# Required work:
From the line with "let '(m, r')" to the line with "Definition buildSnapshot (m", retype every line exactly, including those two, and leave out the rest of the data below.

[Source records]

(* ===== verification/Metrics.v ===== *)
(** * Metrics: [include/eventstream/core/metrics/{metrics,registry}.hpp],
    [src/core/metrics/registry.cpp], [include/eventstream/core/control/thresholds.hpp]

    Module [MetricRegistry]: the named counters the components share, the
    snapshots with their health verdict, and the buffered update of the last-event
    time.  Every access to the map is under the mutex; the counters are atomics
    reached through the reference [getMetrics] returns, so an update is a change of
    the named entry.  A [double] is a binary64 number of the Standard Library's
    [SpecFloat]. *)

From S2P Require Import Prelude.
From Stdlib Require Import Sorting.Sorted Floats.SpecFloat.
From stdpp Require Import sorting.
#[local] Open Scope Z_scope.

Record Metrics := mkMetrics {
  total_events_processed : Z;
  total_events_dropped : Z;
  current_queue_depth : Z;
  last_event_timestamp_ms : Z;
  health_status : Z
}.

(** The default member initialisers. *)
Definition new_metrics : Metrics := mkMetrics 0 0 0 0 0.

Inductive HealthStatus := HEALTHY | UNHEALTHY.
Definition health_code (h : HealthStatus) : Z := match h with HEALTHY => 0 | UNHEALTHY => 1 end.

Record MetricSnapshot := mkSnapshot {
  snap_processed : Z; snap_dropped : Z; snap_depth : Z; snap_health : HealthStatus
}.

(** [get_drop_rate_percent]: the product and the sum wrap at 64 bits. *)
Definition get_drop_rate_percent (s : MetricSnapshot) : Z :=
  let total := add64 (snap_processed s) (snap_dropped s) in
  if 0 <? total then mul64 (snap_dropped s) 100 / total else 0.

(** The updates the components make through a [Metrics&]. *)
Definition add_processed (n : Z) (m : Metrics) : Metrics :=
  mkMetrics (add64 (total_events_processed m) n) (total_events_dropped m) (current_queue_depth m)
    (last_event_timestamp_ms m) (health_status m).
Definition add_dropped (n : Z) (m : Metrics) : Metrics :=
  mkMetrics (total_events_processed m) (add64 (total_events_dropped m) n) (current_queue_depth m)
    (last_event_timestamp_ms m) (health_status m).
Definition set_queue_depth (d : Z) (m : Metrics) : Metrics :=
  mkMetrics (total_events_processed m) (total_events_dropped m) d
    (last_event_timestamp_ms m) (health_status m).
Definition set_timestamp (ts : Z) (m : Metrics) : Metrics :=
  mkMetrics (total_events_processed m) (total_events_dropped m) (current_queue_depth m)
    ts (health_status m).
Definition set_health (h : HealthStatus) (m : Metrics) : Metrics :=
  mkMetrics (total_events_processed m) (total_events_dropped m) (current_queue_depth m)
    (last_event_timestamp_ms m) (health_code h).

Module MetricNames.
Definition EVENTBUS : string := "EventBusMulti".
Definition REALTIME : string := "RealtimeProcessor".
Definition TRANSACTIONAL : string := "TransactionalProcessor".
Definition BATCH : string := "BatchProcessor".
End MetricNames.

Module MetricRegistry.

(** ** Doubles *)

Definition double := spec_float.
Definition of_uint64 (n : Z) : double := binary_normalize 53 1024 n 0 false.
Definition mul (x y : double) : double := SFmul 53 1024 x y.
Definition div (x y : double) : double := SFdiv 53 1024 x y.
(** [x > y], false when either is a NaN. *)
Definition gt (x y : double) : bool := SFltb y x.

Record ControlThresholds := mkThresholds {
  max_queue_depth : Z;
  max_drop_rate : double;
  max_latency_ms : Z;
  min_events_for_evaluation : Z;
  recovery_factor : double
}.

Record t := mk {
  metrics_map_ : gmap string Metrics;
  thresholds_ : ControlThresholds
}.

Definition setThresholds (th : ControlThresholds) (r : t) : t := mk (metrics_map_ r) th.

(** [getMetrics]: [try_emplace] creates the entry on first use; [update_metrics f]
    is the call followed by the writes [f] through the reference. *)
Definition getMetrics (name : string) (r : t) : Metrics * t :=
  match metrics_map_ r !! name with
  | Some m => (m, r)
  | None => (new_metrics, mk (<[name := new_metrics]> (metrics_map_ r)) (thresholds_ r))
  end.

Definition update_metrics (f : Metrics -> Metrics) (name : string) (r : t) : t :=
  let '(m, r') := getMetrics name r in mk (<[name := f m]> (metrics_map_ r')) (thresholds_ r').

(** [(drop * 100.0) / total]. *)
Definition drop_rate (proc drop : Z) : double :=
  let total := add64 proc drop in
  if 0 <? total then div (mul (of_uint64 drop) (of_uint64 100)) (of_uint64 total)
  else of_uint64 0.

Definition buildSnapshot (m : Metrics) (th : ControlThresholds) : MetricSnapshot * Metrics :=
  let proc := total_events_processed m in
  let drop := total_events_dropped m in
  let depth := current_queue_depth m in
  let health := if (max_queue_depth th <? depth) || gt (drop_rate proc drop) (max_drop_rate th)
                then UNHEALTHY else HEALTHY in
  (mkSnapshot proc drop depth health, set_health health m).

Definition getSnapshot (name : string) (r : t) : option MetricSnapshot * t :=
  match metrics_map_ r !! name with
  | None => (None, r)
  | Some m => let '(s, m') := buildSnapshot m (thresholds_ r) in
              (Some s, mk (<[name := m']> (metrics_map_ r)) (thresholds_ r))
  end.

Definition getSnapshots (r : t) : gmap string MetricSnapshot * t :=
  ((fun m => (buildSnapshot m (thresholds_ r)).1) <$> metrics_map_ r,
   mk ((fun m => (buildSnapshot m (thresholds_ r)).2) <$> metrics_map_ r) (thresholds_ r)).

(** ** The last-event time *)

(** The thread-local buffer. *)
Record ts_buffer := mkBuffer { last_name : string; last_update_ns : Z }.
Definition new_buffer : ts_buffer := mkBuffer "" 0.

Definition UPDATE_INTERVAL_NS : Z := 1000000.

(** [now_ns] is the first reading of the clock, [now_ms] the one of [now()]. *)
Definition updateEventTimestamp (name : string) (now_ns now_ms : Z) (buffer : ts_buffer) (r : t)
    : ts_buffer * t :=
  if bool_decide (last_name buffer = name)
     && (sub64 now_ns (last_update_ns buffer) <? UPDATE_INTERVAL_NS)
  then (buffer, r)
  else
    let r' := match metrics_map_ r !! name with
              | Some m => mk (<[name := set_timestamp now_ms m]> (metrics_map_ r)) (thresholds_ r)
              | None => r
              end in
    (mkBuffer name now_ns, r').

(** A thread reports events of one name at the given times, on one clock. *)
Definition report (name : string) (times : list Z) (b : ts_buffer) (r : t) : ts_buffer * t :=
  fold_left (fun '(b, r) ns => updateEventTimestamp name ns (ns / 1000000) b r) times (b, r).

(** ** Lemmas *)

Lemma update_metrics_lookup f name r :
  metrics_map_ (update_metrics f name r) !! name =
  Some (f (default new_metrics (metrics_map_ r !! name))).
Proof.
  unfold update_metrics, getMetrics. destruct (metrics_map_ r !! name) eqn:E; simpl;
    by rewrite lookup_insert_eq.
Qed.

Lemma update_metrics_other f name name' r :
  name <> name' -> metrics_map_ (update_metrics f name r) !! name' = metrics_map_ r !! name'.
Proof.
  intros Hne. unfold update_metrics, getMetrics. destruct (metrics_map_ r !! name); simpl;
    by rewrite ?lookup_insert_ne.
Qed.

Lemma report_snoc name times ns b r :
  report name (times ++ [ns]) b r =
  let '(b', r') := report name times b r in updateEventTimestamp name ns (ns / 1000000) b' r'.
Proof. unfold report. rewrite fold_left_app. simpl. by destruct (fold_left _ times (b, r)). Qed.

(** ** Properties *)

(** A thread that reports the events of one registered name on a monotonic clock leaves a
    stored last-event time that is at most one millisecond behind the last event reported, although
    it skips the lock within a millisecond of the previous update. *)
Theorem timestamp_lag_bounded name times last m r :
  StronglySorted Z.le (times ++ [last]) -> Forall (in_word 64) (times ++ [last]) ->
  name <> ""%string -> metrics_map_ r !! name = Some m ->
  exists m', metrics_map_ (report name (times ++ [last]) new_buffer r).2 !! name = Some m' /\
    last / 1000000 - 1 <= last_event_timestamp_ms m' <= last / 1000000.
Proof.
  intros Hs Hw Hname Hm.
  enough (Hinv : let '(b, r') := report name (times ++ [last]) new_buffer r in
            exists m', metrics_map_ r' !! name = Some m' /\ last_name b = name /\
              last_event_timestamp_ms m' = last_update_ns b / 1000000 /\
              0 <= last_update_ns b <= last /\ last - last_update_ns b < UPDATE_INTERVAL_NS).
  { destruct (report name (times ++ [last]) new_buffer r) as [b r'].
    destruct Hinv as (m' & Hm' & _ & Hts & Hlag). exists m'. split; [done|]. rewrite Hts.
    unfold UPDATE_INTERVAL_NS in Hlag. split.
    - apply Z.le_sub_le_add_r. replace (last_update_ns b / 1000000 + 1)
        with ((last_update_ns b + 1 * 1000000) / 1000000) by (apply Z.div_add; lia).
      apply Z.div_le_mono; lia.
    - apply Z.div_le_mono; lia. }
  revert last Hs Hw. induction times as [|prev times IH] using rev_ind; intros last Hs Hw.
  - unfold report. cbn [app fold_left]. unfold updateEventTimestamp.
    rewrite bool_decide_eq_false_2 by (cbn; congruence). cbn [andb]. rewrite Hm.
    eexists. cbn [metrics_map_]. rewrite lookup_insert_eq. split; [done|]. simpl. split; [done|].
    split; [done|]. unfold UPDATE_INTERVAL_NS. apply (Forall_singleton (in_word 64)) in Hw.
    unfold in_word in Hw. lia.
  - assert (Hle : prev <= last /\ in_word 64 last /\ in_word 64 prev).
    { rewrite !Forall_app, !Forall_singleton in Hw. split; [|tauto].
      apply (StronglySorted_app_1_elem_of Z.le (times ++ [prev]) [last] prev last Hs); set_solver. }
    destruct Hle as (Hle & Hl64 & Hp64). rewrite report_snoc.
    specialize (IH prev).
    destruct (report name (times ++ [prev]) new_buffer r) as [b r'].
    destruct IH as (m' & Hm' & Hb & Hts & Hlag).
    { by eapply StronglySorted_app_1_l. }
    { by apply Forall_app in Hw as [? _]. }
    unfold updateEventTimestamp. rewrite bool_decide_eq_true_2 by done. cbn [andb].
    unfold in_word in *. rewrite sub64_small by (unfold UINT64_MAX; lia).
    destruct (Z.ltb_spec (last - last_update_ns b) UPDATE_INTERVAL_NS).
    + exists m'. split_and!; try done; lia.
    + rewrite Hm'. eexists. simpl. rewrite lookup_insert_eq. split; [done|]. simpl.
      unfold UPDATE_INTERVAL_NS. split_and!; try done; lia.
Qed.

Lemma timestamp_lag_bounded_witness :
  exists m', metrics_map_ (report "EventBusMulti" ([5000000] ++ [5900000]) new_buffer
    (mk {["EventBusMulti"%string := new_metrics]} (mkThresholds 0 (of_uint64 0) 0 0 (of_uint64 0)))).2
    !! "EventBusMulti"%string = Some m' /\ 4 <= last_event_timestamp_ms m' <= 5.
Proof.
  apply (timestamp_lag_bounded "EventBusMulti" [5000000] 5900000 new_metrics).
  - repeat constructor; lia.
  - repeat constructor; lia.
  - discriminate.
  - reflexivity.
Defined.

(** As long as a hundred times the events fit 64 bits, the reported percentage is the drop rate
    rounded down, between 0 and 100. *)
Theorem drop_rate_percent_exact p d dep h :
  0 <= p -> 0 <= d -> 100 * (p + d) <= UINT64_MAX ->
  let r := get_drop_rate_percent (mkSnapshot p d dep h) in
  0 <= r <= 100 /\ (0 < p + d -> r * (p + d) <= 100 * d < (r + 1) * (p + d)).
Proof.
  unfold UINT64_MAX. intros Hp Hd Hb. unfold get_drop_rate_percent. simpl.
  rewrite add64_small by (unfold UINT64_MAX; lia).
  unfold mul64. rewrite wrap_small by (unfold in_word; lia).
  destruct (Z.ltb_spec 0 (p + d)) as [Hpos|]; [|lia].
  pose proof (Z.div_mod (d * 100) (p + d) ltac:(lia)) as Hdm.
  pose proof (Z.mod_pos_bound (d * 100) (p + d) Hpos). split; [|nia].
  split; [apply Z.div_pos; lia|]. apply Z.lt_succ_r, Z.div_lt_upper_bound; lia.
Qed.

Lemma drop_rate_percent_exact_witness :
  100 * (97 + 3) <= UINT64_MAX /\ 0 <= get_drop_rate_percent (mkSnapshot 97 3 0 HEALTHY) <= 100.
Proof.
  split; [unfold UINT64_MAX; lia|].
  apply (drop_rate_percent_exact 97 3 0 HEALTHY); unfold UINT64_MAX; lia.
Defined.

(** Beyond that the product wraps: all of 2^60 events dropped is reported as 4 percent. *)
Example drop_rate_percent_wraps :
  get_drop_rate_percent (mkSnapshot 0 (2 ^ 60) 0 HEALTHY) = 4.
Proof. reflexivity. Qed.

End MetricRegistry.
(* ===== verification/Fanout.v ===== *)
(** * The dispatcher as a fork

    While every queue has room the dispatch loop splits the inbound queue into the
    three queues of the bus: each event goes, in order, to the queue its own priority
    and its topic select, and nothing else changes.  Module [Fanout]. *)

From S2P Require Import Prelude Event TopicTable Spsc Mpsc Dlq Metrics EventBus Dispatcher.

Module Fanout.
Import EventBus Dispatcher.

(** ** A push that finds room *)

(** The events of a queue, and the number below which it takes one more without changing the
    pressure level. *)
Definition events_of (q : QueueId) (a : Abs) : list EventPtr :=
  match q with REALTIME => a_rt a | TRANSACTIONAL => a_tx a | BATCHQ => a_bt a end.
Definition bound (q : QueueId) : Z :=
  match q with REALTIME => 12000 | TRANSACTIONAL => 131072 | BATCHQ => 32768 end.

Definition add (q : QueueId) (evt : EventPtr) (a : Abs) : Abs :=
  match q with
  | REALTIME => mkAbs (a_rt a ++ [evt]) (a_tx a) (a_bt a) (a_dropped a)
  | TRANSACTIONAL => mkAbs (a_rt a) (a_tx a ++ [evt]) (a_bt a) (a_dropped a)
  | BATCHQ => mkAbs (a_rt a) (a_tx a) (a_bt a ++ [evt]) (a_dropped a)
  end.

(** What a push with room keeps: the heap, the dead-letter queue and the counters of the others. *)
Record keeps_rest (w w' : World) : Prop := {
  kr_heap : heap w' = heap w;
  kr_dlq : dlq_ (bus w') = dlq_ (bus w);
  kr_metrics : forall name, name <> MetricNames.EVENTBUS ->
    MetricRegistry.metrics_map_ (metrics w') !! name = MetricRegistry.metrics_map_ (metrics w) !! name
}.

Lemma keeps_rest_trans w1 w2 w3 : keeps_rest w1 w2 -> keeps_rest w2 w3 -> keeps_rest w1 w3.
Proof.
  intros [H1 H2 H3] [H4 H5 H6]. split; [congruence..|]. intros name Hn. by rewrite H6, H3.
Qed.

Lemma metric_rest f w : keeps_rest w (metric f w).
Proof. split; try done. intros name Hn. cbn. by apply MetricRegistry.update_metrics_other. Qed.

Lemma touch_keeps_rest ns ms w : keeps_rest w (touch_timestamp ns ms w).
Proof.
  split; [by rewrite touch_heap|by rewrite touch_bus|]. intros name Hn. unfold touch_timestamp.
  unfold MetricRegistry.updateEventTimestamp. destruct (_ && _); cbn; [done|].
  destruct (MetricRegistry.metrics_map_ (metrics w) !! "EventBusMulti"); cbn; [|done].
  apply lookup_insert_ne. by intros <-.
Qed.

Lemma bus_rest b w : dlq_ b = dlq_ (bus w) -> keeps_rest w (with_bus b w).
Proof. by split. Qed.

(** Read a chain of updates from the outside in. *)
Ltac rest_chain :=
  repeat (eapply keeps_rest_trans; [|first [apply touch_keeps_rest | apply metric_rest | by apply bus_rest]]); by split.

Lemma enqueue_rest q evt ns ms w : keeps_rest w (enqueue q evt ns ms w).2.
Proof.
  assert (Hq : forall l, keeps_rest w (set_dq q l w)) by (intros l; by destruct q).
  unfold enqueue. cbn [snd]. eapply keeps_rest_trans; [apply Hq|]. rest_chain.
Qed.

(** A deque that is not full. *)
Lemma push_deque_room q evt ns ms env w :
  q <> REALTIME -> full q (metric (fun m => m) w) = false ->
  let w' := (enqueue q evt ns ms (metric (fun m => m) w)).2 in
  push q evt ns ms env w = Ret (true, w') /\ keeps_rest w w' /\ getRealtimePressure w' = getRealtimePressure w.
Proof.
  intros Hq Hfull w'. split; [unfold push; rewrite Hfull; by destruct q|]. split.
  - eapply keeps_rest_trans; [apply (metric_rest (fun m => m))|apply enqueue_rest].
  - unfold w', getRealtimePressure, enqueue. cbn [snd]. rewrite touch_bus. by destruct q.
Qed.

(** A push that finds room succeeds at once, whatever the other threads would do to a waiting one. *)
Lemma push_room q evt ns ms env w a :
  sim w a -> live (heap w) evt -> getRealtimePressure w = P_NORMAL -> zlen (events_of q a) < bound q ->
  exists w', push q evt ns ms env w = Ret (true, w') /\ sim w' (add q evt a) /\ keeps_rest w w' /\
    getRealtimePressure w' = P_NORMAL.
Proof.
  intros Hs Hl Hn Hroom. destruct (push_sim q evt ns ms w a Hs Hl) as (ok & w1 & Hpush & _ & Hok & Hs1).
  assert (Habs : abs_op (Push q evt ns ms) a = (Pushed true, add q evt a)).
  { destruct q; cbn [bound events_of] in Hroom; cbn [abs_op]; rewrite (proj2 (Z.ltb_lt _ _)) by lia; done. }
  rewrite Habs in Hok, Hs1. injection Hok as <-. cbn [snd] in Hs1. exists w1.
  assert (Hsame : push q evt ns ms env w = push q evt ns ms (fun w => w) w /\
                  keeps_rest w w1 /\ getRealtimePressure w1 = P_NORMAL).
  2: { destruct Hsame as (-> & H1 & H2). by split_and!. }
  destruct q.
  - split; [done|]. destruct Hs as [[tc Hr] _ _ _ _ _]. revert Hpush. cbn [push]. unfold push_realtime.
    pose proof (Spsc.size_represents _ log_ring_range _ _ _ Hr) as Hsz.
    pose proof (Spsc.push_represents _ log_ring_range evt _ _ _ Hr) as Hp.
    cbn [bus metric set_pressure with_bus RealtimeBus_ ringBuffer].
    rewrite Hsz. destruct (Spsc.push log_ring evt _) as [ok r].
    unfold Spsc.fifo_push in Hp. rewrite ring_slots in Hp. cbn [bound events_of] in Hroom.
    rewrite (proj2 (Z.ltb_lt _ _)) in Hp by lia. destruct Hp as [-> _]. intros [= <-]. split.
    + unfold set_ring, set_pressure. rest_chain.
    + unfold getRealtimePressure. rewrite touch_bus. cbn. unfold pressure_of.
      rewrite !(proj2 (Z.leb_gt _ _)) by lia. done.
  - assert (Hfull : full TRANSACTIONAL (metric (fun m => m) w) = false).
    { unfold full. cbn. rewrite (s_tx _ _ Hs). by apply Z.leb_gt. }
    destruct (push_deque_room TRANSACTIONAL evt ns ms (fun w => w) w) as (Hp & Hk & Hpr); [done..|].
    destruct (push_deque_room TRANSACTIONAL evt ns ms env w) as (-> & _); [done..|].
    rewrite Hp in Hpush |- *. injection Hpush as <-. split; [done|]. split; [done|]. by etransitivity; [exact Hpr|].
  - assert (Hfull : full BATCHQ (metric (fun m => m) w) = false).
    { unfold full. cbn. rewrite (s_bt _ _ Hs). by apply Z.leb_gt. }
    destruct (push_deque_room BATCHQ evt ns ms (fun w => w) w) as (Hp & Hk & Hpr); [done..|].
    destruct (push_deque_room BATCHQ evt ns ms env w) as (-> & _); [done..|].
    rewrite Hp in Hpush |- *. injection Hpush as <-. split; [done|]. split; [done|]. by etransitivity; [exact Hpr|].
Qed.

(** ** The loop on a whole inbound queue *)

(** The event as the dispatcher leaves it, and the queue it goes to, at normal pressure. *)
Definition prioritised (table : option (gmap string EventPriority)) (e : Event) : Event :=
  set_priority (priority_max (priority (header e)) (table_priority table (topic e))) e.
Definition destination (table : option (gmap string EventPriority)) (e : Event) : QueueId :=
  queue_of (priority (header (prioritised table e))).

(** The addresses whose events go to the queue. *)
Fixpoint share table (q : QueueId) (ls : list loc) (es : list Event) : list loc :=
  match ls, es with
  | l :: ls', e :: es' =>
      if bool_decide (destination table e = q) then l :: share table q ls' es' else share table q ls' es'
  | _, _ => []
  end.

(** [d'] is [d] after the events [es] at [ls] were dispatched. *)
Record forked (d : Dispatcher) (a : Abs) (ls : list loc) (es : list Event) (d' : Dispatcher) : Prop := {
  f_sim : sim (world d') (mkAbs (a_rt a ++ map Some (share (topic_table_ d) REALTIME ls es))
                                (a_tx a ++ map Some (share (topic_table_ d) TRANSACTIONAL ls es))
                                (a_bt a ++ map Some (share (topic_table_ d) BATCHQ ls es)) (a_dropped a));
  f_pressure : getRealtimePressure (world d') = P_NORMAL;
  f_events : Forall2 (fun l e => heap (world d') !! l = Some e) ls (map (prioritised (topic_table_ d)) es);
  f_others : forall l, l ∉ ls -> heap (world d') !! l = heap (world d) !! l;
  f_dlq : dlq_ (bus (world d')) = dlq_ (bus (world d));
  f_metrics : forall name, name <> MetricNames.EVENTBUS ->
    MetricRegistry.metrics_map_ (metrics (world d')) !! name = MetricRegistry.metrics_map_ (metrics (world d)) !! name
}.

Lemma final_priority_calm table w e :
  getRealtimePressure w = P_NORMAL ->
  final_priority table w e = priority_max (priority (header e)) (table_priority table (topic e)).
Proof. intros Hn. unfold final_priority, adapted, under_pressure. rewrite Hn. by rewrite bool_decide_eq_false_2 by auto. Qed.

(** One turn with at least one attempt. *)
Lemma dispatch_one_room t tries d a l e rest :
  sim (world d) a -> inbound_queue_ d = Some l :: rest -> heap (world d) !! l = Some e ->
  getRealtimePressure (world d) = P_NORMAL ->
  let q := destination (topic_table_ d) e in
  zlen (events_of q a) < bound q ->
  exists d', dispatch_one (t :: tries) d = Ret d' /\ inbound_queue_ d' = rest /\ topic_table_ d' = topic_table_ d /\
    sim (world d') (add q (Some l) a) /\ getRealtimePressure (world d') = P_NORMAL /\
    heap (world d') = <[l := prioritised (topic_table_ d) e]> (heap (world d)) /\
    dlq_ (bus (world d')) = dlq_ (bus (world d)) /\
    forall name, name <> MetricNames.EVENTBUS ->
      MetricRegistry.metrics_map_ (metrics (world d')) !! name = MetricRegistry.metrics_map_ (metrics (world d)) !! name.
Proof.
  intros Hs Hq He Hn q Hroom. unfold dispatch_one, tryPop. rewrite Hq. cbn [Mpsc.pop topic_table_ world].
  rewrite (route_live _ l e) by done. rewrite final_priority_calm by done. cbn [mbind outcome_bind].
  change (queue_of (priority_max (priority (header e)) (table_priority (topic_table_ d) (topic e)))) with q.
  change (set_priority _ e) with (prioritised (topic_table_ d) e).
  set (w1 := with_heap _ (world d)).
  assert (Hs1 : sim w1 a).
  { apply sim_heap; [done|]. intros p. apply (live_modify (fun _ => prioritised (topic_table_ d) e) _ _ (Some l)).
    cbn [modify]. by rewrite He. }
  destruct (push_room q (Some l) (at_ns t) (at_ms t) (at_env t) w1 a Hs1) as (w2 & Hw2 & Hs2 & [Hh Hd Hm] & Hn2); [|done..|].
  { exists l, (prioritised (topic_table_ d) e). split; [done|]. by apply lookup_insert_eq. }
  cbn [take MAX_RETRIES push_retry]. rewrite Hw2. cbn [mbind outcome_bind].
  eexists. split; [done|]. cbn. by split_and!.
Qed.

Lemma forked_nil d a : sim (world d) a -> getRealtimePressure (world d) = P_NORMAL -> forked d a [] [] d.
Proof. intros Hs Hn. split; try done. cbn [share map].
  rewrite !app_nil_r. by destruct a. Qed.

Lemma events_of_add q q' evt a : zlen (events_of q (add q' evt a)) <= zlen (events_of q a) + 1.
Proof. destruct q, q'; cbn; autorewrite with zlen; lia. Qed.

Lemma dispatch_all_cons t ts d d1 :
  dispatch_one t d = Ret d1 -> dispatch_all (t :: ts) d = dispatch_all ts d1.
Proof. intros Hd. unfold dispatch_all. cbn [fold_left mbind outcome_bind]. by rewrite Hd. Qed.

(** With room in every queue the dispatcher is a stable fork of its inbound queue. *)
Lemma dispatch_forks turns d a ls es :
  sim (world d) a -> inbound_queue_ d = map Some ls -> NoDup ls ->
  Forall2 (fun l e => heap (world d) !! l = Some e) ls es ->
  getRealtimePressure (world d) = P_NORMAL ->
  length turns = length ls -> Forall (fun t => t <> []) turns ->
  (forall q, zlen (events_of q a) + zlen ls <= bound q) ->
  exists d', dispatch_all turns d = Ret d' /\ inbound_queue_ d' = [] /\ topic_table_ d' = topic_table_ d /\
    forked d a ls es d'.
Proof.
  revert d a ls es. induction turns as [|t turns IH]; intros d a [|l ls] [|e es] Hs Hq Hnd Hes Hn Hlen Htry Hroom;
    try done; try (by inversion Hes).
  { exists d. split_and!; try done. by apply forked_nil. }
  apply Forall2_cons in Hes as [He Hes]. apply NoDup_cons in Hnd as [Hl Hnd]. injection Hlen as Hlen.
  apply Forall_cons in Htry as [Ht Htry]. destruct t as [|t tries]; [done|].
  pose proof (zlen_nonneg ls). setoid_rewrite zlen_cons in Hroom.
  destruct (dispatch_one_room t tries d a l e (map Some ls) Hs Hq He Hn) as
    (d1 & Hd1 & Hq1 & Ht1 & Hs1 & Hn1 & Hh1 & Hdl1 & Hm1); [specialize (Hroom (destination (topic_table_ d) e)); lia|].
  destruct (IH d1 _ ls es Hs1 Hq1 Hnd) as (d' & Hd' & Hq' & Ht' & [Fs Fp Fe Fo Fd Fm]); try done.
  { rewrite Hh1. apply Forall2_same_length_lookup. apply Forall2_same_length_lookup in Hes as [Hlen' Hes].
    split; [done|]. intros i k x Hk Hx. rewrite lookup_insert_ne; [by eapply Hes|].
    intros ->. apply Hl. by eapply list_elem_of_lookup_2. }
  { intros q. specialize (Hroom q). pose proof (events_of_add q (destination (topic_table_ d) e) (Some l) a). lia. }
  exists d'. rewrite (dispatch_all_cons _ _ _ d1) by done. rewrite Ht', Ht1 in *. split_and!; try done.
  split; [|done| | |congruence|intros name Hname; by rewrite Fm, Hm1].
  - cbn [share]. destruct (destination (topic_table_ d) e); cbn [add a_rt a_tx a_bt a_dropped] in Fs;
      repeat (rewrite bool_decide_eq_true_2 by done) || rewrite bool_decide_eq_false_2 by done; cbn [map];
      rewrite <- ?app_assoc in Fs; exact Fs.
  - cbn [map]. constructor; [|done]. rewrite Fo, Hh1 by done. apply lookup_insert_eq.
  - intros k [Hk1 Hk2]%not_elem_of_cons. rewrite Fo, Hh1 by done. by apply lookup_insert_ne.
Qed.

(** ** The shares *)

Lemma share_in table q ls es l : l ∈ share table q ls es -> l ∈ ls.
Proof.
  revert es; induction ls as [|k ls IH]; intros [|e es]; cbn [share]; try set_solver.
  case_bool_decide; [|set_solver]. intros [->|Hl]%elem_of_cons; [left|right; by eapply IH].
Qed.

Lemma share_disjoint table q q' ls es l :
  NoDup ls -> q <> q' -> l ∈ share table q ls es -> l ∉ share table q' ls es.
Proof.
  intros Hnd Hq. revert es; induction Hnd as [|k ls Hk Hnd IH]; intros [|e es]; cbn [share]; try set_solver.
  assert (Hno : forall q, k ∉ share table q ls es) by (intros q0 Hin; by apply Hk, (share_in table q0 ls es)).
  repeat case_bool_decide; try congruence; intros Hin Hin'; repeat (rewrite elem_of_cons in *); naive_solver.
Qed.

(** The events at the addresses of a share. *)
Lemma share_events table q (h : Heap) ls es :
  Forall2 (fun l e => h !! l = Some e) ls (map (prioritised table) es) ->
  Forall2 (fun l e => h !! l = Some e) (share table q ls es)
    (map (prioritised table) (List.filter (fun e => bool_decide (destination table e = q)) es)).
Proof.
  revert es; induction ls as [|l ls IH]; intros [|e es] Hes; cbn [share map List.filter] in *;
    try constructor; try (by inversion Hes).
  apply Forall2_cons in Hes as [He Hes]. case_bool_decide; [constructor|]; auto.
Qed.

End Fanout.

[/Source records]

# Answer for the task:
  let '(m, r') := getMetrics name r in mk (<[name := f m]> (metrics_map_ r')) (thresholds_ r').

(** [(drop * 100.0) / total]. *)
Definition drop_rate (proc drop : Z) : double :=
  let total := add64 proc drop in
  if 0 <? total then div (mul (of_uint64 drop) (of_uint64 100)) (of_uint64 total)
  else of_uint64 0.

Definition buildSnapshot (m : Metrics) (th : ControlThresholds) : MetricSnapshot * Metrics :=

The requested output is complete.